A quelques jours des élections présidentielles du 14 janvier en Ouganda, le pays traverse un climat de fortes tensions politiques.
Les autorités ont nié avoir prévu de couper l’accès à Internet pendant le vote, même si le principal candidat de l’opposition a publiquement réitéré que le gouvernement pourrait bloquer le réseau pour empêcher la mobilisation et la diffusion des résultats.
Les inquiétudes se sont accrues après que Starlink d’Elon Musk a restreint son service dans le pays suite à un ordre du régulateur local.
Dans ce scénario, le président Yoweri Museveni cherche à prolonger un mandat de plus de 40 ans, tandis que son principal rival, Robert Kyagulanyi, dit Bobi Wine, l’a exhorté à plusieurs reprises depuis son compte X la population à utiliser BitChatune application de messagerie conçue pour fonctionner sans Internet et inspirée du Bitcoin.
Que ce soit à cause des appels de l’adversaire ou parce qu’il a compris par lui-même le potentiel de Bitchat, le La population ougandaise a massivement adopté l’application Bitcoiner.
Selon un rapport d’un média local de ce pays africain, le nombre de téléchargements Bitchat sur son territoire atteint environ 500 000 utilisateurs de fin décembre à aujourd’hui.
Cette activité a conduit à ce que le nombre d’utilisateurs actifs de cette application dans le monde soit d’environ 1,5 million d’utilisateurs actifs début janvier 2026.
Les données suivantes confirment la tendance exposée par les médias ougandais : la semaine dernière, près de 500 000 personnes ont téléchargé Bitchatselon les statistiques Chrome.

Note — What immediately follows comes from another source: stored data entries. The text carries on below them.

(** [std::stoi(s, nullptr, 16)]; [None] is an exception. *)
Definition stoi16 (s : string) : option Z :=
  let s1 := skip_ws s in
  let '(neg, s2) :=
    match s1 with
    | String c s' =>
        if Ascii.eqb c "-"%char then (true, s')
        else if Ascii.eqb c "+"%char then (false, s')
        else (false, s1)
    | EmptyString => (false, s1)
    end in
  match span isxdigit (skip_0x s2) with
  | (EmptyString, _) => None
  | (digits, _) =>
      let v := if neg : bool then - hex_value_from 0 digits else hex_value_from 0 digits in
      if bool_decide (- 2 ^ 31 <= v < 2 ^ 31) then Some v else None
  end.

(** [std::stoi(s)]: the same grammar as reading an [int] from a stream. *)
Definition stoi (s : string) : option Z := fst <$> extract_int s.

(** The loop over pairs of characters; the size is even. *)
Fixpoint from_hex_pairs (hex : string) : option (list Z) :=
  match hex with
  | String a (String b rest) =>
      match stoi16 (String a (String b EmptyString)) with
      | Some v => cons (to_u8 v) <$> from_hex_pairs rest
      | None => None
      end
  | _ => Some []
  end.
Definition from_hex (hex : string) : option (list Z) :=
  if slen hex mod 2 =? 0 then from_hex_pairs hex else None.

(** ** Comparison *)

Fixpoint xor_all (result : Z) (left right : string) : Z :=
  match left, right with
  | String a l, String b r => xor_all (Z.lor result (to_u8 (Z.lxor (code a) (code b)))) l r
  | _, _ => result
  end.
Definition constant_time_equals (left right : string) : bool :=
  if negb (slen left =? slen right) then false else xor_all 0 left right =? 0.

(** ** [PasswordHasher] *)

Definition string_bytes (s : string) : list Z := code <$> list_ascii_of_string s.

Definition kDefaultIterations : Z := 10000.

Definition hash_password (salt : list Z) (password : string) (iterations : Z) : string :=
  let derived := pbkdf2_sha256 (string_bytes password) salt iterations kHashBytes in
  ("pbkdf2_sha256$" ++ to_string iterations ++ "$" ++ to_hex salt ++ "$" ++ to_hex derived)%string.

(** [s.find(c, pos)]; [None] is [std::string::npos]. *)
Fixpoint find_from (c : ascii) (pos i : Z) (s : string) : option Z :=
  match s with
  | EmptyString => None
  | String x s' => if (pos <=? i) && Ascii.eqb x c then Some i else find_from c pos (i + 1) s'
  end.
Definition find (c : ascii) (pos : Z) (s : string) : option Z := find_from c pos 0 s.

(** [pos + 1], which wraps to 0 for [npos]. *)
Definition after (pos : option Z) : Z := match pos with Some p => p + 1 | None => 0 end.

(** [s.substr(pos)]. *)
Definition substr_to_end (s : string) (pos : Z) : string := substr s pos (slen s - pos).

Definition verify_password (password stored_hash : string) : bool :=
  let first := find "$" 0 stored_hash in
  let second := find "$" (after first) stored_hash in
  let third := find "$" (after second) stored_hash in
  match first, second, third with
  | Some first, Some second, Some third =>
      if negb (String.eqb (substr stored_hash 0 first) "pbkdf2_sha256") then false
      else
        match stoi (substr stored_hash (first + 1) (second - first - 1)) with
        | None => false
        | Some iterations =>
            match from_hex (substr stored_hash (second + 1) (third - second - 1)) with
            | None => false
            | Some salt =>
                match from_hex (substr_to_end stored_hash (third + 1)) with
                | None => false
                | Some expected_hash =>
                    let derived := pbkdf2_sha256 (string_bytes password) salt iterations
                                                 (List.length expected_hash) in
                    constant_time_equals (to_hex derived) (substr_to_end stored_hash (third + 1))
                end
            end
        end
  | _, _, _ => false
  end.

(** ** The reference *)

Module Rfc.

Definition xor_pad (x : Z) (k : list Z) : list Z := Z.lxor x <$> k.

(** RFC 2104 with block size 64. *)
Definition K0 (key : list Z) : list Z :=
  let k := if Nat.ltb 64 (List.length key) then Fips.SHA256 key else key in
  k ++ replicate (64 - List.length k) 0.
Definition HMAC (key msg : list Z) : list Z :=
  Fips.SHA256 (xor_pad 0x5c (K0 key) ++ Fips.SHA256 (xor_pad 0x36 (K0 key) ++ msg)).

(** RFC 8018: [U_1 = PRF (P, S || INT (i))], [U_(j+1) = PRF (P, U_j)]. *)
Fixpoint U (P S : list Z) (i : Z) (j : nat) : list Z :=
  match j with
  | O => HMAC P (S ++ Fips.to_be 4 i)
  | S j => HMAC P (U P S i j)
  end.
Definition xor (a b : list Z) : list Z := zip_with Z.lxor a b.
Definition F (P S : list Z) (c : nat) (i : Z) : list Z :=
  foldl xor (U P S i 0) (U P S i <$> seq 1 (c - 1)).
Definition PBKDF2 (P S : list Z) (c dk_len : nat) : list Z :=
  take dk_len (List.concat (F P S c <$> (Z.of_nat <$> seq 1 ((dk_len + 31) / 32)%nat))).

End Rfc.

(** ** HMAC is that of RFC 2104 *)

Lemma copy_into_app pre mid post src : List.length mid = List.length src ->
  copy_into (pre ++ mid ++ post) (List.length pre) src = pre ++ src ++ post.
Proof.
  revert pre mid. induction src as [|x src IH]; intros pre mid Hl.
  - by destruct mid.
  - destruct mid as [|y mid]; [done|]. simpl in *. rewrite insert_next.
    replace (S (List.length pre)) with (List.length (pre ++ [x])) by (rewrite length_app; simpl; lia).
    rewrite IH by lia. by rewrite <- app_assoc.
Qed.

Lemma copy_into_zeros n src : (List.length src <= n)%nat ->
  copy_into (replicate n 0) 0 src = src ++ replicate (n - List.length src) 0.
Proof.
  intros Hl. replace n with (List.length src + (n - List.length src))%nat at 1 by lia.
  rewrite replicate_add. apply (copy_into_app [] _ _ src). by rewrite length_replicate.
Qed.

Lemma key_block_spec key : Forall u8_ok key ->
  key_block key = Rfc.K0 key /\ List.length (Rfc.K0 key) = 64%nat /\ Forall u8_ok (Rfc.K0 key).
Proof.
  intros Hk. unfold key_block, Rfc.K0. destruct (SHA256_ok key) as [Hl Hu].
  destruct (Nat.ltb_spec 64 (List.length key)).
  - rewrite sha256_is_fips, take_ge, copy_into_zeros by (done || lia).
    split_and!; [done| |by apply Forall_app; auto using replicate_u8].
    rewrite length_app, length_replicate. lia.
  - rewrite copy_into_zeros by lia.
    split_and!; [done| |by apply Forall_app; auto using replicate_u8].
    rewrite length_app, length_replicate. lia.
Qed.

Lemma lxor_u8 a b : u8_ok a -> u8_ok b -> u8_ok (Z.lxor a b).
Proof.
  unfold u8_ok. intros Ha Hb. assert (Z.lxor a b = to_u8 (Z.lxor a b)) as ->; [|by apply wrap_u_range].
  symmetry. unfold to_u8. rewrite wrap_u_land by lia. apply Z.bits_inj'. intros i Hi.
  rewrite Z.land_spec, Z.lxor_spec, Z.testbit_ones_nonneg by lia.
  destruct (Z.ltb_spec i 8); [apply andb_true_r|]. rewrite andb_false_r.
  replace a with (a mod 2 ^ 8) by (apply Z.mod_small; lia).
  replace b with (b mod 2 ^ 8) by (apply Z.mod_small; lia).
  by rewrite !Z.mod_pow2_bits_high by lia.
Qed.

Lemma pad_spec x k : u8_ok x -> Forall u8_ok k ->
  (fun b => to_u8 (Z.lxor b x)) <$> k = Rfc.xor_pad x k /\ Forall u8_ok (Rfc.xor_pad x k).
Proof.
  intros Hx Hk. unfold Rfc.xor_pad. split.
  - apply list_fmap_ext. intros i b Hb. rewrite Z.lxor_comm.
    apply wrap_u_id, lxor_u8; [done|]. by eapply (Forall_lookup_1 u8_ok).
  - apply Forall_fmap. eapply Forall_impl; [done|]. intros b Hb. by apply lxor_u8.
Qed.

(** Hashing two pieces hashes their concatenation. *)
Lemma two_updates a b : Forall u8_ok a -> Forall u8_ok b ->
  sha256_final (sha256_update (sha256_update (sha256_init empty_context) a) b) =
  Fips.SHA256 (a ++ b).
Proof.
  intros Ha Hb. apply final_spec; [|by apply Forall_app].
  apply update_absorbed; [|by apply Forall_app]. apply (update_absorbed a _ []); [|done].
  by apply init_absorbed.
Qed.

Lemma hmac_spec key data : Forall u8_ok key -> Forall u8_ok data ->
  hmac_sha256 key data = Rfc.HMAC key data.
Proof.
  intros Hk Hd. destruct (key_block_spec key Hk) as (E & _ & Hu).
  unfold hmac_sha256, Rfc.HMAC. rewrite E.
  destruct (pad_spec 0x36 (Rfc.K0 key)) as [-> H1]; [unfold u8_ok; lia|done|].
  destruct (pad_spec 0x5c (Rfc.K0 key)) as [-> H2]; [unfold u8_ok; lia|done|].
  rewrite (two_updates (Rfc.xor_pad 0x36 _) data) by done. apply two_updates; [done|]. apply SHA256_ok.
Qed.

Lemma HMAC_ok key data :
  List.length (Rfc.HMAC key data) = 32%nat /\ Forall u8_ok (Rfc.HMAC key data).
Proof. apply SHA256_ok. Qed.

(** ** PBKDF2 is that of RFC 8018 *)

Section pbkdf2.

Context (password salt : list Z).
Context (Hpassword : Forall u8_ok password) (Hsalt : Forall u8_ok salt).

Lemma U_ok i j :
  List.length (Rfc.U password salt i j) = 32%nat /\ Forall u8_ok (Rfc.U password salt i j).
Proof using Type. destruct j; apply HMAC_ok. Qed.

Lemma block_index_spec i : block_index i = Fips.to_be 4 i.
Proof using Type. apply word_bytes_spec. Qed.

Lemma iterate_spec i n :
  Nat.iter n (iterate_step password) (Rfc.U password salt i 0, Rfc.U password salt i 0) =
  (Rfc.U password salt i n,
   foldl Rfc.xor (Rfc.U password salt i 0) (Rfc.U password salt i <$> seq 1 n)).
Proof using Hpassword.
  induction n as [|n IH]; [done|]. rewrite Nat.iter_succ, IH. unfold iterate_step. cbn [fst snd].
  rewrite hmac_spec by (done || apply U_ok).
  change (Rfc.HMAC password (Rfc.U password salt i n)) with (Rfc.U password salt i (S n)).
  rewrite seq_S, fmap_app, foldl_app. done.
Qed.

Lemma derive_block_spec iterations i :
  derive_block password salt iterations i = Rfc.F password salt (Z.to_nat iterations) i.
Proof using Hpassword Hsalt.
  unfold derive_block, Rfc.F. rewrite copy_into_zeros by lia.
  replace (List.length salt + 4 - List.length salt)%nat with 4%nat by lia.
  rewrite <- (app_nil_r (replicate 4 0)), copy_into_app, app_nil_r by done.
  rewrite block_index_spec, hmac_spec by (done || apply Forall_app; auto using to_be_ok).
  change (Rfc.HMAC password (salt ++ Fips.to_be 4 i)) with (Rfc.U password salt i 0).
  rewrite iterate_spec. cbn [snd]. by replace (Z.to_nat (iterations - 1)) with (Z.to_nat iterations - 1)%nat by lia.
Qed.

Lemma foldl_xor_ok l a : List.length a = 32%nat -> Forall u8_ok a ->
  Forall (fun b => List.length b = 32%nat /\ Forall u8_ok b) l ->
  List.length (foldl Rfc.xor a l) = 32%nat /\ Forall u8_ok (foldl Rfc.xor a l).
Proof using Type.
  intros Ha Hu Hl. revert a Ha Hu. induction Hl as [|b l [Hb1 Hb2] _ IH]; intros a Ha Hu; [done|].
  simpl. apply IH; unfold Rfc.xor; [rewrite length_zip_with; lia|].
  apply Forall_lookup_2. intros k x (y & z & -> & Hy & Hz)%lookup_zip_with_Some.
  apply lxor_u8; [exact (Forall_lookup_1 _ _ _ _ Hu Hy)|exact (Forall_lookup_1 _ _ _ _ Hb2 Hz)].
Qed.

Lemma F_ok c i : List.length (Rfc.F password salt c i) = 32%nat /\ Forall u8_ok (Rfc.F password salt c i).
Proof using Type.
  apply foldl_xor_ok; [apply U_ok..|]. apply Forall_fmap, Forall_true. intros j. apply U_ok.
Qed.

Lemma concat_F_length c m :
  List.length (List.concat (Rfc.F password salt c <$> (Z.of_nat <$> seq 1 m))) = (32 * m)%nat.
Proof using Type.
  induction m as [|m IHm]; [done|].
  rewrite seq_S, !fmap_app, concat_app, length_app, IHm. simpl.
  rewrite app_nil_r, (proj1 (F_ok _ _)). lia.
Qed.

(** The outer loop has copied a prefix of the concatenated blocks. *)
Lemma blocks_loop iterations dk_len n k : (32 * (k + n) <= dk_len + 31)%nat ->
  let T := Rfc.F password salt (Z.to_nat iterations) in
  let pre := take dk_len (List.concat (T <$> (Z.of_nat <$> seq 1 k))) in
  foldl (pbkdf2_block password salt iterations dk_len)
    (pre ++ replicate (dk_len - List.length pre) 0, List.length pre) (Z.of_nat <$> seq (1 + k) n) =
  let all := take dk_len (List.concat (T <$> (Z.of_nat <$> seq 1 (k + n)))) in
  (all ++ replicate (dk_len - List.length all) 0, List.length all).
Proof using Hpassword Hsalt.
  revert k. induction n as [|n IH]; intros k Hk T pre.
  - subst pre. by rewrite Nat.add_0_r.
  - pose proof (concat_F_length (Z.to_nat iterations)) as Hlen. fold T in Hlen.
    assert (List.length pre = (32 * k)%nat) as Hpre.
    { subst pre. rewrite length_take, Hlen. lia. }
    assert (take dk_len (List.concat (T <$> (Z.of_nat <$> seq 1 (S k)))) =
            pre ++ take (dk_len - List.length pre) (T (Z.of_nat (1 + k)))) as Hnext.
    { rewrite seq_S, !fmap_app, concat_app, take_app. simpl List.concat. rewrite app_nil_r, Hlen, Hpre.
      done. }
    cbn [seq]. rewrite fmap_cons. cbn [foldl pbkdf2_block].
    rewrite derive_block_spec. fold T.
    specialize (IH (S k) ltac:(lia)). cbv zeta in IH. fold T in IH.
    replace (k + S n)%nat with (S k + n)%nat by lia. cbv zeta. rewrite <- IH. f_equal. rewrite Hnext.
    assert (List.length (T (Z.of_nat (1 + k))) = 32%nat) as HT by apply F_ok.
    remember (Nat.min 32 (dk_len - List.length pre)) as cl eqn:Ecl.
    assert (take (dk_len - List.length pre) (T (Z.of_nat (1 + k))) = take cl (T (Z.of_nat (1 + k)))) as ->.
    { subst cl. destruct (decide (dk_len - List.length pre <= 32)%nat).
      - by rewrite Nat.min_r by lia.
      - rewrite Nat.min_l, !take_ge by lia. done. }
    assert (List.length (take cl (T (Z.of_nat (1 + k)))) = cl) as Hcl by (rewrite length_take; lia).
    rewrite length_app, Hcl. f_equal.
    replace (dk_len - List.length pre)%nat with (cl + (dk_len - (List.length pre + cl)))%nat by lia.
    rewrite replicate_add, copy_into_app by (by rewrite length_replicate). by rewrite app_assoc.
Qed.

Ce fait coïncide avec les demandes de l’opposant à la présidentielle ougandaise.
Qu’est-ce que Bitchat et pourquoi a-t-il gagné en importance en Ouganda ?
Comme l’explique CriptoNoticias, BitChat est une application de messagerie créée par Jack Dorsey, axée sur vie privée, décentralisation et résilience face à la censure.
Contrairement aux plateformes traditionnelles, son fonctionnement ne dépend pas de serveurs centraux ni d’une connexion Internet.
Son fonctionnement repose sur des réseaux peer-to-peer (peer-to-peer), en utilisant des technologies de communication locales (telles que Bluetooth ou des connexions directes entre appareils à proximité) pour créer un réseau maillé (réseau maillé).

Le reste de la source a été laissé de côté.